Tarsnap: No heartbleed hereBy now I assume everyone is aware of the "Heartbleed" bug in OpenSSL. I wasn't planning on commenting on this, but considering how many emails I've received about this I've decided that I need to make a public statement: Tarsnap is not affected by this vulnerability.
There's a few reasons for this. First, the Tarsnap client-server protocol does not use TLS; instead, it uses a protocol which is about 100x simpler (in terms of the number of pages of documentation required to define it). This means there's less code and far fewer edge cases where bugs can lurk without being triggered on a regular basis. The most secure code in the world is code which is never written; the least secure code is code which is written in order to comply with a requirement on page 70 of a 100-page standard, but never gets tested because nobody enables that option.
So the Tarsnap service is completely unaffected; what about the Tarsnap website, where SSL/TLS is used? There's nothing very sensitive accessible from the Tarsnap website — unlike other backup services, knowing someone's account password will not allow you to access their data — but if you managed to steal cryptographic keys used by the website you could see how much data someone had stored or create an account without performing the "receive a confirmation email and click on a link" handshake. But this is exactly why, almost five years ago, I wrote about securing an HTTPS server by terminating SSL connections with stunnel: In the event of vulnerabilities in the SSL stack, this keeps the bug away from anything sensitive.
Mind you, I was also lucky: The Tarsnap webserver happens to be running an older version of OpenSSL which never had the vulnerable code, so in this case I could have done without any exploit-mitigation techniques. But luck is a fickle mistress; I don't expect to have her on my side the next time a critical vulnerability is found in OpenSSL.
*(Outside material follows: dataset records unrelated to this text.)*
(** C10. [log_in] sends the password line only after both
    [expect_exact] calls have returned index 0.  If the echo of the login
    is not matched (the first call returns another index), it raises
    [AssertionError] with the message of the first assertion; if the
    [Password:] prompt is not matched, it raises [AssertionError]; in
    both cases, and whenever it raises at all, the login line is the only
    line that was sent.  If both match, it returns after sending the login
    line and then the password line, and nothing else. *)
Theorem password_sent_after_both_prompts login passwd d :
  (∀ i s1,
     spawn_expect_exact [Exact login; TIMEOUT]
       (spawn_send (login +:+ newline) (session d)) = (Ret i, s1) →
     i ≠ 0 →
     log_in login passwd d =
       (Raise (AssertionError "Cannot enter login to login prompt"),
        {| session := s1; sent := sent d ++ [login +:+ newline] |})) ∧
  (∀ s1 j s2,
     spawn_expect_exact [Exact login; TIMEOUT]
       (spawn_send (login +:+ newline) (session d)) = (Ret 0, s1) →
     spawn_expect_exact [Exact "Password:"; TIMEOUT] s1 = (Ret j, s2) →
     j ≠ 0 →
     log_in login passwd d =
       (Raise (AssertionError ""),
        {| session := s2; sent := sent d ++ [login +:+ newline] |})) ∧
  (∀ s1 s2,
     spawn_expect_exact [Exact login; TIMEOUT]
       (spawn_send (login +:+ newline) (session d)) = (Ret 0, s1) →
     spawn_expect_exact [Exact "Password:"; TIMEOUT] s1 = (Ret 0, s2) →
     log_in login passwd d =
       (Ret tt,
        {| session := spawn_send (passwd +:+ newline) s2;
           sent := sent d ++ [login +:+ newline; passwd +:+ newline] |})) ∧
  (∀ o d',
     log_in login passwd d = (o, d') →
     (o = Ret tt ∧
      sent d' = sent d ++ [login +:+ newline; passwd +:+ newline] ∧
      ∃ s1 s2,
        spawn_expect_exact [Exact login; TIMEOUT]
          (spawn_send (login +:+ newline) (session d)) = (Ret 0, s1) ∧
        spawn_expect_exact [Exact "Password:"; TIMEOUT] s1 = (Ret 0, s2)) ∨
     (∃ e, o = Raise e ∧ sent d' = sent d ++ [login +:+ newline])).
Proof.
  unfold log_in, send, expect_exact, py_assert, raise.
  unfold mbind, M_bind, bind, mret, M_ret, ret. simpl.
  split_and!.
  - intros i s1 -> Hi. simpl. by rewrite bool_decide_eq_false_2.
  - intros s1 j s2 -> H2 Hj. simpl. rewrite H2. simpl.
    by rewrite bool_decide_eq_false_2.
  - intros s1 s2 -> H2. simpl. rewrite H2. simpl. by rewrite <- app_assoc.
  - intros o d'.
    destruct (spawn_expect_exact [Exact login; TIMEOUT] _) as [[i|e] s1];
      simpl; [|intros; simplify_eq; right; by eexists].
    destruct (decide (i = 0)) as [->|Hi]; simpl;
      [|rewrite bool_decide_eq_false_2 by done;
        intros; simplify_eq; right; by eexists].
    destruct (spawn_expect_exact [Exact "Password:"; TIMEOUT] s1)
      as [[j|e] s2] eqn:H2; simpl; [|intros; simplify_eq; right; by eexists].
    destruct (decide (j = 0)) as [->|Hj]; simpl;
      [|rewrite bool_decide_eq_false_2 by done;
        intros; simplify_eq; right; by eexists].
    intros; simplify_eq. left. simpl. rewrite <- app_assoc.
    split_and!; try done. by exists s1, s2.
Qed.
End LoginFacts.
As I commented a few years ago, we don't assess the structure of bridges by asking "has it collapsed yet?", and we shouldn't assess the security of software by asking "can we find any security flaws in it?". Continuing the metaphor, a good engineer designing a bridge won't assume that it will always be in perfect condition; she will design it with enough redundancy that even if a truck damages support struts the undamaged portions of the bridge structure will suffice to ensure that the bridge does not collapse. In software security, this means relying on multiple layers of security: Start by assuming that some of them will be compromised, and design your system to ensure that your entire system does not collapse as a result.
We know how to do this. All it takes is some care and attention.